The battle had been so fast, so furious that the finish buoy was still being laid as the Viper came charging in. Spray off the bow, skipper grinning his face off, the buffalo rig pulling like a locomotive. V is for Victory and V is for Viper!!!! That sweet sound of the finish gun saluting a well fought battle, I shall always remember that hooter sound as the day we sank the Bismarck.
On returning from the battle men bought me drinks, women threw flowers and young maidens tossed underwear. No actually not, the infighting started over the spoils of war. Sir Nick covered JamEm’s F18 to the finish snagging him a third, JamEm locked in a solid fourth and Mark Vandersteen brought the Tornado in for 5th. All within seconds of each other.
Now enough speak of war because once again Keepit was turning on the charm. Breeze was steady, water flat, Vipers rigged and at the ready. The special ops team of marine Rob, Gus, Sir Nick and Wingman White went for a victory lap that lasted till dusk. Another epic afternoon on the these fantastic boats. I say that with confidence. We swapped crews and Rob, the rookie of the outfit remarked how amazed he was at how hard we can push these spinnaker boats. Wait till you see how insanely you can drive an F18 Akurra. Exhausted, elated, proud, we returned to the shore and community on the bank this time staying far away from the fighting Irish.
Sunday night was club dinner again – fish n chips – delicious with a sticky date pudding. Then on to Trivia. The mulsch in my head and punch bag of a liver was no match for the much anticipated trivia night so we left it to the other teams to compete for glory. Reports are it was the loosest trivia night ever. Questions were varied and consisted of varied topics.. for example: how many speed bumps to the gate? The judges decisions were final and accuracy was not a prerequisite. Much fun was had at the club as I slept snug in my tent expelling the last of the IRA that had infiltrated and bombed my brain and liver the night before.
After a frosty night we awoke to a misty lake, a fading thermal breeze and a hearty club brekky.

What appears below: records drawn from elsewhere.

Lemma is_prime_iff_trial (n : Z) :
  is_prime n = true <->
  2 <= n /\ forall d, 2 <= d -> d * d <= n -> ~ (d | n).
Proof.
  rewrite is_prime_true_iff. split; intros [Hn Hd]; (split; [exact Hn|]);
    intros d Hd2 Hdd; specialize (Hd d Hd2 Hdd);
    rewrite (mod_zero_divide n d Hd2) in *; exact Hd.
Qed.

Lemma is_prime_iff_prime (n : Z) : is_prime n = true <-> Z.prime n.
Proof. rewrite is_prime_iff_trial. apply trial_division_prime. Qed.

(** C3: [is_prime] is a correct trial-division primality test.  For every
    integer [n], [is_prime n] is [true] exactly when [n] is prime, which is to
    say when [n >= 2] and no [d] with [2 <= d] and [d * d <= n] divides [n]. *)
Theorem is_prime_correct (n : Z) :
  (is_prime n = true <-> Z.prime n) /\
  (is_prime n = true <->
   2 <= n /\ forall d, 2 <= d -> d * d <= n -> ~ (d | n)).
Proof.
  split; [apply is_prime_iff_prime | apply is_prime_iff_trial].
Qed.

Lemma is_prime_false_iff (n : Z) :
  is_prime n = false <-> ~ Z.prime n.
Proof.
  pose proof (is_prime_iff_prime n) as H.
  destruct (is_prime n); split; intros H1; try discriminate; try reflexivity.
  - exfalso. apply H1, H. reflexivity.
  - intros Hp. apply H in Hp. discriminate.
Qed.

(** C8: for every integer [n <= 1], negative ones and 0 included,
    [is_prime n] is [false], and the body of the trial-division loop is not
    entered once. *)
Theorem is_prime_at_most_one (n : Z) :
  n <= 1 -> is_prime n = false /\ is_prime_body_runs n = 0%N.
Proof.
  intros Hn. unfold is_prime, is_prime_body_runs.
  rewrite (is_prime_small n Hn). split; reflexivity.
Qed.

Lemma is_prime_at_most_one_witness :
  is_prime (-5) = false /\ is_prime_body_runs (-5) = 0%N.
Proof. apply (is_prime_at_most_one (-5)). lia. Defined.

(** The counter does count: a composite is answered in the round of its
    least divisor, a prime once the square of the candidate passes it. *)
Example is_prime_body_runs_49 : is_prime_run 49 = (false, 6%N).
Proof. reflexivity. Qed.

Example is_prime_body_runs_97 : is_prime_run 97 = (true, 8%N).
Proof. reflexivity. Qed.

(** ** Trial division on machine integers *)

Lemma trial63_rounds (nZ : Z) (fuel : nat) :
  nZ < 2 ^ 62 ->
  forall (n i : int) (c : N) (b : bool),
  Uint63.to_Z n = nZ -> 0 <= Uint63.to_Z i <= 2 ^ 31 ->
  trial63 fuel n i = Some b ->
  exists c', rounds (is_prime_round nZ) fuel (Uint63.to_Z i, c) = inr (b, c').
Proof.
  intros HnZ. induction fuel as [|fuel IH]; intros n i c b Hn Hi; simpl;
    [discriminate|].
  assert (Hsq : Uint63.to_Z (i * i) = Uint63.to_Z i * Uint63.to_Z i).
  { rewrite Uint63.mul_spec. apply Z.mod_small.
    change wB with 9223372036854775808. change (2 ^ 31) with 2147483648 in Hi.
    nia. }
  destruct (i * i <=? n)%uint63 eqn:Hle.
  - apply Uint63.leb_spec in Hle. rewrite Hsq, Hn in Hle.
    destruct (Z.leb_spec (Uint63.to_Z i * Uint63.to_Z i) nZ); [|lia].
    assert (Hi1 : Uint63.to_Z (i + 1) = Uint63.to_Z i + 1).
    { rewrite Uint63.add_spec, Uint63.to_Z_1. apply Z.mod_small.
      change wB with 9223372036854775808. change (2 ^ 31) with 2147483648 in Hi.
      lia. }
    destruct (n mod i =? 0)%uint63 eqn:Hm.
    + apply Uint63.eqb_spec in Hm.
      apply (f_equal Uint63.to_Z) in Hm.
      rewrite Uint63.mod_spec, Uint63.to_Z_0, Hn in Hm.
      intros [= <-]. rewrite Hm. simpl. eauto.
    + assert (Hm' : nZ mod Uint63.to_Z i <> 0).
      { intros Hz. apply Uint63.eqb_false_spec in Hm. apply Hm.
        apply Uint63.to_Z_inj.
        now rewrite Uint63.mod_spec, Uint63.to_Z_0, Hn. }
      destruct (Z.eqb_spec (nZ mod Uint63.to_Z i) 0); [contradiction|].
      intros Ht. rewrite <- Hi1. apply (IH n); try assumption.
      rewrite Hi1. change (2 ^ 62) with 4611686018427387904 in HnZ.
      change (2 ^ 31) with 2147483648 in *. nia.
  - assert (Hgt : ~ Uint63.to_Z (i * i) <= Uint63.to_Z n).
    { intros H. apply Uint63.leb_spec in H. congruence. }
    rewrite Hsq, Hn in Hgt.
    destruct (Z.leb_spec (Uint63.to_Z i * Uint63.to_Z i) nZ); [lia|].
    intros [= <-]. eauto.
Qed.

Lemma trial63_is_prime (fuel : nat) (n : Z) (b : bool) :
  1 < n < 2 ^ 62 ->
  trial63 fuel (Uint63.of_Z n) 2%uint63 = Some b -> is_prime n = b.
Proof.
  intros Hn Ht.
  assert (Hn63 : Uint63.to_Z (Uint63.of_Z n) = n).
  { rewrite Uint63.of_Z_spec. apply Z.mod_small.
    change wB with 9223372036854775808.
    change (2 ^ 62) with 4611686018427387904 in Hn. lia. }
  destruct (trial63_rounds n fuel ltac:(lia) (Uint63.of_Z n) 2%uint63 0%N b
              Hn63 ltac:(change (Uint63.to_Z 2) with 2; lia) Ht) as [c' Hr].
  change (Uint63.to_Z 2) with 2 in Hr.
  unfold is_prime, is_prime_run, is_prime_fuel.
  destruct (Z.leb_spec n 1); [lia|]. rewrite iterate_rounds.
  destruct (is_prime_loop_total n (Pos.to_nat (Z.to_pos n))) as (res & Hres & _);
    [lia | lia |].
  rewrite Hres.
  pose proof (rounds_more _ _ (Nat.max fuel (Pos.to_nat (Z.to_pos n))) _ _ Hr
                ltac:(lia)) as H1.
  pose proof (rounds_more _ _ (Nat.max fuel (Pos.to_nat (Z.to_pos n))) _ _ Hres
                ltac:(lia)) as H2.
  rewrite H1 in H2. injection H2 as <-. reflexivity.
Qed.

(** The largest prime below [2^32], by the loop of [is_prime]. *)
Lemma is_prime_4294967291 : is_prime 4294967291 = true.
Proof.
  apply (trial63_is_prime (Z.to_nat 65536)).
  - split; reflexivity.
  - vm_compute. reflexivity.
Qed.

(** ** Ranges, slices and sums *)

Lemma range_from_In (k : nat) (a x : Z) :
  In x (range_from a k) <-> a <= x < a + Z.of_nat k.
Proof.
  revert a; induction k as [|k IH]; intros a; simpl; [lia|].
  rewrite IH. lia.
Qed.

Lemma range_In (a b x : Z) : In x (range a b) <-> a <= x < b.
Proof. unfold range. rewrite range_from_In. lia. Qed.

Lemma range_from_sorted (k : nat) (a : Z) :
  StronglySorted Z.lt (range_from a k).
Proof.
  revert a; induction k as [|k IH]; intros a; simpl; constructor.
  - apply IH.
  - apply Forall_forall. intros x Hx. apply range_from_In in Hx. lia.
Qed.

Lemma range_empty (a b : Z) : b <= a -> range a b = [].
Proof. intros H. unfold range. replace (Z.to_nat (b - a)) with O by lia. reflexivity. Qed.

Lemma range_cons (a b : Z) : a < b -> range a b = a :: range (a + 1) b.
Proof.
  intros H. unfold range.
  replace (Z.to_nat (b - a)) with (S (Z.to_nat (b - (a + 1)))) by lia.
  reflexivity.
Qed.

Lemma filter_sorted {A : Type} (lt : A -> A -> Prop) (p : A -> bool) (l : list A) :
  StronglySorted lt l -> StronglySorted lt (filter p l).
Proof.
  induction 1 as [|x l Hs IH Hall]; simpl; [constructor|].
  destruct (p x); [|exact IH]. constructor; [exact IH|].
  apply Forall_forall. intros y Hy. apply filter_In in Hy.
  rewrite Forall_forall in Hall. apply Hall, Hy.
Qed.

Lemma fold_add_shift (l : list Z) (a : Z) :
  fold_left Z.add l a = a + fold_left Z.add l 0.
Proof.
  revert a; induction l as [|x l IH]; intros a; simpl; [lia|].
  rewrite (IH (a + x)), (IH x). lia.
Qed.

Lemma sum_nil : sum [] = 0.
Proof. reflexivity. Qed.

Lemma sum_cons (x : Z) (l : list Z) : sum (x :: l) = x + sum l.
Proof. unfold sum. simpl. apply fold_add_shift. Qed.

Lemma sum_app (l1 l2 : list Z) : sum (l1 ++ l2) = sum l1 + sum l2.
Proof.
  induction l1 as [|x l1 IH]; simpl; [reflexivity|].
  rewrite !sum_cons, IH. lia.
Qed.

(** ** [generate_primes] *)

Lemma generate_primes_In (target n : Z) :
  In n (generate_primes target) <-> 2 <= n <= target /\ is_prime n = true.
Proof. unfold generate_primes. rewrite filter_In, range_In. intuition lia. Qed.

Lemma generate_primes_sorted (target : Z) :
  StronglySorted Z.lt (generate_primes target).
Proof. apply filter_sorted, range_from_sorted. Qed.

(** C9: for every integer [target], [generate_primes target] holds exactly
    the integers [n] with [2 <= n <= target] and [is_prime n] true, in
    strictly increasing order; below 2 it is the empty list. *)
Theorem generate_primes_spec (target : Z) :
  (forall n, In n (generate_primes target) <->
             2 <= n <= target /\ is_prime n = true) /\
  StronglySorted Z.lt (generate_primes target) /\
  (target < 2 -> generate_primes target = []).
Proof.
  split; [|split].
  - intros n. apply generate_primes_In.
  - apply generate_primes_sorted.
  - intros H. unfold generate_primes. rewrite range_empty by lia. reflexivity.
Qed.

Lemma generate_primes_spec_witness : generate_primes 1 = [].
Proof. apply (generate_primes_spec 1). lia. Defined.

Example generate_primes_30 :
  generate_primes 30 = [2; 3; 5; 7; 11; 13; 17; 19; 23; 29].
Proof. reflexivity. Qed.

Lemma generate_primes_prime (target n : Z) :
  In n (generate_primes target) <-> n <= target /\ Z.prime n.
Proof.
  rewrite generate_primes_In, is_prime_iff_prime.
  split; intros [H1 H2]; (split; [|exact H2]); [lia|].
  destruct H2 as [H2 _]. lia.
Qed.

Lemma generate_primes_nonneg (target : Z) :
  Forall (fun x => 0 <= x) (generate_primes target).
Proof.
  apply Forall_forall. intros x Hx. apply generate_primes_In in Hx. lia.
Qed.

(** ** Slices *)

Lemma firstn_plus {A : Type} (a b : nat) (l : list A) :
  firstn (a + b) l = firstn a l ++ firstn b (skipn a l).
Proof.
  revert l; induction a as [|a IH]; intros l; simpl; [reflexivity|].
  destruct l as [|x l]; simpl.
  - now rewrite firstn_nil.
  - now rewrite IH.
Qed.

Lemma skipn_plus {A : Type} (a b : nat) (l : list A) :
  skipn (a + b) l = skipn b (skipn a l).
Proof.
  revert l; induction a as [|a IH]; intros l; simpl; [reflexivity|].
  destruct l as [|x l]; simpl; [now rewrite skipn_nil | apply IH].
Qed.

We were on station for the final assault when the breeze died and a perfect warm windless winter day emerged in regional Australia. If only we had waterskis
The pack-up began in the special ops Viper squad. Sir Nick was to be torpedoed by the first race navigational snafoo and the 27 point penalty lost him the catamaran overall Victory to the F18 of JamEm. Consolation lay in the fact we had scored an over the line victory as a team effort, no handicap. We left tired, satisfied and with our chests puffed out.
But it does not end there – I took the victorious Viper to Hunter Warbirds museum in Scone on the return trip. Here I saw the most beautiful aeroplanes dating back from the First World War through to the second world war era Curtis P40, Mustang and Harvards. All except the Jets, MIG and Mirage are real flying planes, their dripped in oil pans under the engines a testament to their latest rumble through the sky.
It certainly is a must see if you are ever in the area and probably what gave me the concept around this piece..
Well done beautiful Lake Keepit Sailing Club, Australia is truly a special people and place. There’s few ways better to experience you than with a race catamaran and a few hours to spare along the way.